> Instructions to follow
Provide again, from the entries below, every line from the one containing "From stdpp Require" through the one containing "Proof. intros E. unfold mbind, HP_bind.", exactly as written, and no other line.

> Data supplied
(* ===== verification/HttpText.v ===== *)
(** * The HTTP request parser: reading known text

    What the lexical functions return when the text in view is known: literals,
    numbers and words are read up to where they end, and the cursor moves to
    what follows ([at_suffix]).  Then lists of ranges, as written and as closed. *)

From Stdlib Require Import ZArith Lia Ascii String.
From stdpp Require Import base tactics list numbers.
From S2P Require Import Prelude Cstring Ctype Str StrNumbers Http HttpValues HttpWp HttpParse.

Local Open Scope Z_scope.

(** ** Running one step *)

Lemma bind_run {A B} (m : HP A) (f : A -> HP B) r a r' : m r = Ret (Some (a, r')) -> (m ≫= f) r = f a r'.
Proof. intros E. unfold mbind, HP_bind. by rewrite E. Qed.
(** Runs the first function of a sequence, with [tac] to prove what it returns. *)
Tactic Notation "run" tactic3(tac) := (erewrite bind_run by tac); cbv beta iota.
Lemma get_bind {A B} (f : http_request -> A) (k : A -> HP B) r : (get f ≫= k) r = k (f r) r.
Proof. done. Qed.
Lemma and_then_run (m n : HP bool) r b r' :
  m r = Ret (Some (b, r')) -> (m <&&> n) r = if b then n r' else Ret (Some (false, r')).
Proof. intros E. unfold and_then. rewrite (bind_run _ _ _ _ _ E). by destruct b. Qed.

Lemma view_app r s t : view r (s ++ t) -> view (at_suffix t r) t.
Proof. intros Hv. eapply view_suffix; [exact Hv|by apply suffix_app_r]. Qed.
Lemma at_suffix_twice s t r : at_suffix s (at_suffix t r) = at_suffix s r.
Proof. done. Qed.
(** The cursor is where the text in view starts. *)
Lemma at_suffix_view r s : view r s -> at_suffix s r = r.
Proof.
  intros Hv. pose proof (view_zlen _ _ Hv). unfold at_suffix. replace (end_ r - zlen s) with (cursor r) by lia. by destruct r.
Qed.
(** What may be read at the cursor starts with the text in view. *)
Lemma view_offset r s : view r s -> exists beyond, at_offset (cursor r) r = s ++ beyond /\ zlen beyond = zlen (buffer r) - end_ r.
Proof.
  intros Hv. pose proof (view_zlen _ _ Hv) as Hl. destruct Hv as [Hc Hs Ht]. unfold at_offset.
  exists (drop (Z.to_nat (end_ r - cursor r)) (drop (Z.to_nat (cursor r)) (buffer r))). split.
  - unfold slice in Ht. by rewrite <- Ht, take_drop.
  - unfold zlen in *. rewrite !length_drop. lia.
Qed.

Lemma run_out_run r s : view r s -> _run_out r = Ret (Some (match s with [] => true | _ => false end, r)).
Proof.
  intros Hv. pose proof (view_zlen _ _ Hv) as Hl. destruct Hv as [Hc _ _]. unfold _run_out.
  rewrite (proj2 (Z.leb_le _ _)) by lia. simpl. do 3 f_equal.
  destruct s as [|c s]; [change (zlen []) with 0 in Hl; apply Z.eqb_eq; lia|].
  rewrite zlen_cons in Hl. pose proof (zlen_nonneg s). apply Z.eqb_neq. lia.
Qed.

(** ** Literals *)

Lemma skip_literal_app f lit s : skip_literal f lit (lit ++ s) = (true, s).
Proof. induction lit as [|c lit IH]; [by destruct s|]. simpl. by rewrite Z.eqb_refl. Qed.
Lemma literal_run lit s r : view r (lit ++ s) -> _skip_literal lit r = Ret (Some (true, at_suffix s r)).
Proof. intros Hv. unfold _skip_literal. rewrite (scan_run _ _ _ Hv). by rewrite skip_literal_app. Qed.
Lemma literal_nocase_run lit s r : view r (lit ++ s) -> _skip_literal_nocase lit r = Ret (Some (true, at_suffix s r)).
Proof. intros Hv. unfold _skip_literal_nocase. rewrite (scan_run _ _ _ Hv). by rewrite skip_literal_app. Qed.
(** A literal whose first character is not the next one. *)
Lemma literal_other l lit c s r : view r (c :: s) -> c <> l ->
  _skip_literal (l :: lit) r = Ret (Some (false, r)).
Proof.
  intros Hv Hc. unfold _skip_literal. rewrite (scan_run _ _ _ Hv). simpl. unfold id.
  rewrite (proj2 (Z.eqb_neq c l) Hc). simpl. by rewrite (at_suffix_view _ _ Hv).
Qed.

(** ** Spaces *)

Lemma skip_while_app p s t : Forall (fun c => p c = true) s -> (match t with c :: _ => p c = false | [] => True end) ->
  skip_while p (s ++ t) = t.
Proof.
  intros Hs Ht. induction Hs as [|c s Hc _ IH]; simpl; [|by rewrite Hc].
  destruct t as [|c t]; [done|]. simpl. by rewrite Ht.
Qed.
Definition spaces (s : list Z) : Prop := Forall (fun c => is_http_space c = true) s.
Definition no_space (t : list Z) : Prop := match t with c :: _ => is_http_space c = false | [] => True end.
Lemma optional_space_run s t r : view r (s ++ t) -> spaces s -> no_space t ->
  _skip_optional_space r = Ret (Some (true, at_suffix t r)).
Proof. intros Hv Hs Ht. unfold _skip_optional_space. rewrite (scan_run _ _ _ Hv). simpl. by rewrite skip_while_app. Qed.

(** ** Numbers *)

Lemma digit_isdigit c : is_digit_of 10 c = true -> isdigit c = true.
Proof.
  intros H. destruct (is_digit_of_spec 10 c H) as [Hc _]. revert H. apply (implb_true_iff).
  exact (all_bytes_dec (fun c => implb (is_digit_of 10 c) (isdigit c)) eq_refl c Hc).
Qed.

Lemma number_run w ds c s r :
  view r (ds ++ c :: s) -> 0 <= w -> Forall (fun c => is_digit_of 10 c = true) ds -> ds <> [] ->
  radix_value 10 0 ds < 2 ^ w -> is_byte c -> is_digit_of 10 c = false ->
  parse_number (fun s => strn_to_uint w s 0 10 true) r = Ret (Some (Some (radix_value 10 0 ds), at_suffix (c :: s) r)).
Proof.
  intros Hv Hw Hds Hne Hfit Hc Hstop. unfold parse_number. rewrite (bind_run _ _ _ _ _ (ahead_run _ _ Hv)).
  destruct ds as [|d ds]; [done|]. rewrite <- app_comm_cons.
  rewrite (digit_isdigit d) by (by apply Forall_cons_1 in Hds as [? _]).
  unfold mbind, HP_bind, get, lift. cbn [mbind outcome_bind].
  destruct (view_offset _ _ Hv) as (beyond & E & Hb). rewrite E, <- app_assoc.
  rewrite strn_to_uint_digits by (done || lia || exact (conj Hc Hstop)). cbn [mbind outcome_bind modify p_ok p_value p_end orb].
  unfold at_suffix. rewrite zlen_cons, zlen_app, zlen_cons, Hb.
  replace (zlen (buffer r) - _) with (end_ r - (1 + zlen s)) by lia. done.
Qed.
Lemma size_run v c s r :
  view r (decimal v ++ c :: s) -> 0 <= v < 2 ^ 64 -> is_byte c -> is_digit_of 10 c = false ->
  _parse_http_size_t r = Ret (Some (Some v, at_suffix (c :: s) r)).
Proof.
  intros Hv Hr Hc Hs. destruct (decimal_spec v Hr) as [(Hd & E & Hn) _].
  unfold _parse_http_size_t, str_to_uint64, strn_to_uint64. rewrite (number_run 64 _ c s r Hv) by (done || lia). by rewrite E.
Qed.
Lemma uint32_run v c s r :
  view r (decimal v ++ c :: s) -> 0 <= v < 2 ^ 32 -> is_byte c -> is_digit_of 10 c = false ->
  _parse_uint32 r = Ret (Some (Some v, at_suffix (c :: s) r)).
Proof.
  intros Hv Hr Hc Hs. destruct (decimal_spec v) as [(Hd & E & Hn) _]; [lia|].
  unfold _parse_uint32, str_to_uint32, strn_to_uint32. rewrite (number_run 32 _ c s r Hv) by (done || lia). by rewrite E.
Qed.
(** Where no digit follows, no number is read. *)
Lemma size_none c s r : view r (c :: s) -> isdigit c = false -> _parse_http_size_t r = Ret (Some (None, r)).
Proof.
  intros Hv Hc. unfold _parse_http_size_t, parse_number. rewrite (bind_run _ _ _ _ _ (ahead_run _ _ Hv)). by rewrite Hc.
Qed.
Lemma decimal_head v : 0 <= v < 2 ^ 64 -> exists d ds, decimal v = d :: ds /\ isdigit d = true /\ is_byte d.
Proof.
  intros Hv. destruct (decimal_spec v Hv) as [(Hd & _ & Hn) _]. destruct (decimal v) as [|d ds]; [done|].
  apply Forall_cons_1 in Hd as [Hd _]. exists d, ds. split_and!; [done|by apply digit_isdigit|]. by apply is_digit_of_spec in Hd as [? _].
Qed.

> Answer for the task
From stdpp Require Import base tactics list numbers.
From S2P Require Import Prelude Cstring Ctype Str StrNumbers Http HttpValues HttpWp HttpParse.

Local Open Scope Z_scope.

(** ** Running one step *)

Lemma bind_run {A B} (m : HP A) (f : A -> HP B) r a r' : m r = Ret (Some (a, r')) -> (m ≫= f) r = f a r'.
Proof. intros E. unfold mbind, HP_bind. by rewrite E. Qed.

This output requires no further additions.